Could you restate word for word every line of the records below, from the first one to the one holding "if (MAX_PENDING <=?"?

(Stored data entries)
┄┄┄┄┄┄┄┄┄┄┄┄┄┄┄┄┄┄┄┄
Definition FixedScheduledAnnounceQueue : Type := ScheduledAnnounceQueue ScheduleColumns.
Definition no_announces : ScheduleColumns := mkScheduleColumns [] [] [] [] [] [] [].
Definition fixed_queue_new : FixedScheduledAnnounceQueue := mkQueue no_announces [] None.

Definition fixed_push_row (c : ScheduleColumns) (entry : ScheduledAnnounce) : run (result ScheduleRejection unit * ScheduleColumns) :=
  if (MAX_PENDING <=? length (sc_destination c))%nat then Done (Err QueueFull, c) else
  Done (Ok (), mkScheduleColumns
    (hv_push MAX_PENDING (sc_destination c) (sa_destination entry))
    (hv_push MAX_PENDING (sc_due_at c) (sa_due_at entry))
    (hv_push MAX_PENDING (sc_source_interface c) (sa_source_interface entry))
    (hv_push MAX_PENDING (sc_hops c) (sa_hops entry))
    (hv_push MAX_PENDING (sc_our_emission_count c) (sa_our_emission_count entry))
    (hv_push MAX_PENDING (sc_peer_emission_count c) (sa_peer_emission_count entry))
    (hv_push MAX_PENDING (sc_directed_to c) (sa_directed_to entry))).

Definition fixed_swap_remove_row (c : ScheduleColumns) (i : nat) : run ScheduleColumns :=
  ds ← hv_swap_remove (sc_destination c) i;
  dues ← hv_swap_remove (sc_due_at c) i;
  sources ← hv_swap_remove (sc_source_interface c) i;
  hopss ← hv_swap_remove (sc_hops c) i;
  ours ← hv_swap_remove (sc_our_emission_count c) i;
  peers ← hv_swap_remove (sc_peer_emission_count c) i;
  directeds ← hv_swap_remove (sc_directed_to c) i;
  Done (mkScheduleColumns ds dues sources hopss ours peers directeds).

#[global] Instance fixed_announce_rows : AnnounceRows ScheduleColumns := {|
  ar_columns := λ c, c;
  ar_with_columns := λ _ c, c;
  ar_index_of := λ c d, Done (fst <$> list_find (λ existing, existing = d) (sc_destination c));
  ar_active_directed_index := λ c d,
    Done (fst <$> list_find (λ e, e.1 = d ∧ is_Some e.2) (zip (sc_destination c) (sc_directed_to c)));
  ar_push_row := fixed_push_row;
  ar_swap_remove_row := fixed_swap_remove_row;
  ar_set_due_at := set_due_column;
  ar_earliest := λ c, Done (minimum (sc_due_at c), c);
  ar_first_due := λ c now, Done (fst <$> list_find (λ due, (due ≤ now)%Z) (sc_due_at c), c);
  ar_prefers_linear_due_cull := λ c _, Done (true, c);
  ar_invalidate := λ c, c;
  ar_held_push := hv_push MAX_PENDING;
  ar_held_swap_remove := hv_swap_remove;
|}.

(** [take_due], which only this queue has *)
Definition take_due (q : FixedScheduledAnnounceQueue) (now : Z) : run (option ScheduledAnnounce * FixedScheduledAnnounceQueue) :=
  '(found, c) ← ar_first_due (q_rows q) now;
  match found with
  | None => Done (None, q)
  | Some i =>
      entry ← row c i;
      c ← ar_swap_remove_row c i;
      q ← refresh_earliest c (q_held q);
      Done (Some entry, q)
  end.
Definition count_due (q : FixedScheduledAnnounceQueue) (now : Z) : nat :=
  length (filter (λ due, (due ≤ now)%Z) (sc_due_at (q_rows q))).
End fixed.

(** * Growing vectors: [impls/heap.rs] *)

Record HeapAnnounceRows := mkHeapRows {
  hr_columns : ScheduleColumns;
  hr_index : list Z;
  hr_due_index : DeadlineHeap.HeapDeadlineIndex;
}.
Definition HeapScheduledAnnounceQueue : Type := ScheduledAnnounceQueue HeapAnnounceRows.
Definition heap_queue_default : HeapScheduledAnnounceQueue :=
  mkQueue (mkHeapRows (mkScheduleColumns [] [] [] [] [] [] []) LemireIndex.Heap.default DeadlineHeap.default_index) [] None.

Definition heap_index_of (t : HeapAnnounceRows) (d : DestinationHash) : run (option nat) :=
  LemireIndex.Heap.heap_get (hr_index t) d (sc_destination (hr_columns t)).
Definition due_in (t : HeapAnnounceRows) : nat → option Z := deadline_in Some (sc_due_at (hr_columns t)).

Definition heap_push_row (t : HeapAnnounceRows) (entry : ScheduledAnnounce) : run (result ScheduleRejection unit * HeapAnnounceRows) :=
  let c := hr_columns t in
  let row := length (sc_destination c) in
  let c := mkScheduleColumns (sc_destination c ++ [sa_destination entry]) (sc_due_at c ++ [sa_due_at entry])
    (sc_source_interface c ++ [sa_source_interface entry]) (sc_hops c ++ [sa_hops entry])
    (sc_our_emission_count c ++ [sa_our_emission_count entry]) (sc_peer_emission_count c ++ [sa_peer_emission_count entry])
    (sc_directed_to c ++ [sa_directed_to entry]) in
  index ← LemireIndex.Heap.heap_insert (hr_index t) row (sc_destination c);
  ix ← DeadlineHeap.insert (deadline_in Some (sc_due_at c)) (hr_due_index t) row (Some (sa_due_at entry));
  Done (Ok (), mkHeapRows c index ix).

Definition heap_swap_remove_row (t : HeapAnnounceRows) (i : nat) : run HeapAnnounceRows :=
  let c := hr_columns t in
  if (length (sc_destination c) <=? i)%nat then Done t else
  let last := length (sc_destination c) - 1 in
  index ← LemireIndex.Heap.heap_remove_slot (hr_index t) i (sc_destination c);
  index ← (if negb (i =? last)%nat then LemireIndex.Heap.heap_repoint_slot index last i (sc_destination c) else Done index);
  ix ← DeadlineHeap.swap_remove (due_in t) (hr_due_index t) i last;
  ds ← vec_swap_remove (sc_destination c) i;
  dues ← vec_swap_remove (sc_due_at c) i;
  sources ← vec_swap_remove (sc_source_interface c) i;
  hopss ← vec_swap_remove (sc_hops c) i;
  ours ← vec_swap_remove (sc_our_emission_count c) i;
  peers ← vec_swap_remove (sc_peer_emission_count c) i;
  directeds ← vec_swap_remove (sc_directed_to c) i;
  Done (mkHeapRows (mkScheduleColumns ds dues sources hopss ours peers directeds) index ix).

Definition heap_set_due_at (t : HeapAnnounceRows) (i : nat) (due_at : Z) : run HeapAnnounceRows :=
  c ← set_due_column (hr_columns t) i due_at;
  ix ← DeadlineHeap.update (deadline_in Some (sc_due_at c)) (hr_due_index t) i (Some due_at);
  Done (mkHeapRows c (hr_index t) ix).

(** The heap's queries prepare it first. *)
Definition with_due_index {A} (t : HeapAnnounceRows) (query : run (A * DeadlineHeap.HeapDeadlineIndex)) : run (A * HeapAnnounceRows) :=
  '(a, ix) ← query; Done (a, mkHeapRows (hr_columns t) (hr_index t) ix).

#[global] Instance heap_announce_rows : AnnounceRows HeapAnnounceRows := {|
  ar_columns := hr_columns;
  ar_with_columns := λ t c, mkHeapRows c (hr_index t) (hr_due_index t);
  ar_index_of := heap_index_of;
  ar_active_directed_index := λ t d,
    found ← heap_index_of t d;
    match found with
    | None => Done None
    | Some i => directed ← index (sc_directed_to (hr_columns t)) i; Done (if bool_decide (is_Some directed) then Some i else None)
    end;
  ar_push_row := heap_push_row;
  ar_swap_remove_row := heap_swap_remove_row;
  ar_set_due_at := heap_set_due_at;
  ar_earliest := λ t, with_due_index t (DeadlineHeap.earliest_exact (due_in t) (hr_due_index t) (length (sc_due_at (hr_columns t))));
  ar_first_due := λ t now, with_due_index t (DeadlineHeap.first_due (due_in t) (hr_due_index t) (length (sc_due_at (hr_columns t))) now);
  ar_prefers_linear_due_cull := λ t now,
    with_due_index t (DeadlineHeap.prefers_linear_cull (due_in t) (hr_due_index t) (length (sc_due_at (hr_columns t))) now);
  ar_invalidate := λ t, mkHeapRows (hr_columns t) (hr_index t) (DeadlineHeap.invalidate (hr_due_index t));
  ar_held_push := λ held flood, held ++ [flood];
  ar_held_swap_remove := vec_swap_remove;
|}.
┄┄┄┄┄┄┄┄┄┄┄┄┄┄┄┄┄┄┄┄
- EXERCISE OUTPUT
Definition FixedScheduledAnnounceQueue : Type := ScheduledAnnounceQueue ScheduleColumns.
Definition no_announces : ScheduleColumns := mkScheduleColumns [] [] [] [] [] [] [].
Definition fixed_queue_new : FixedScheduledAnnounceQueue := mkQueue no_announces [] None.

Definition fixed_push_row (c : ScheduleColumns) (entry : ScheduledAnnounce) : run (result ScheduleRejection unit * ScheduleColumns) :=
  if (MAX_PENDING <=? length (sc_destination c))%nat then Done (Err QueueFull, c) else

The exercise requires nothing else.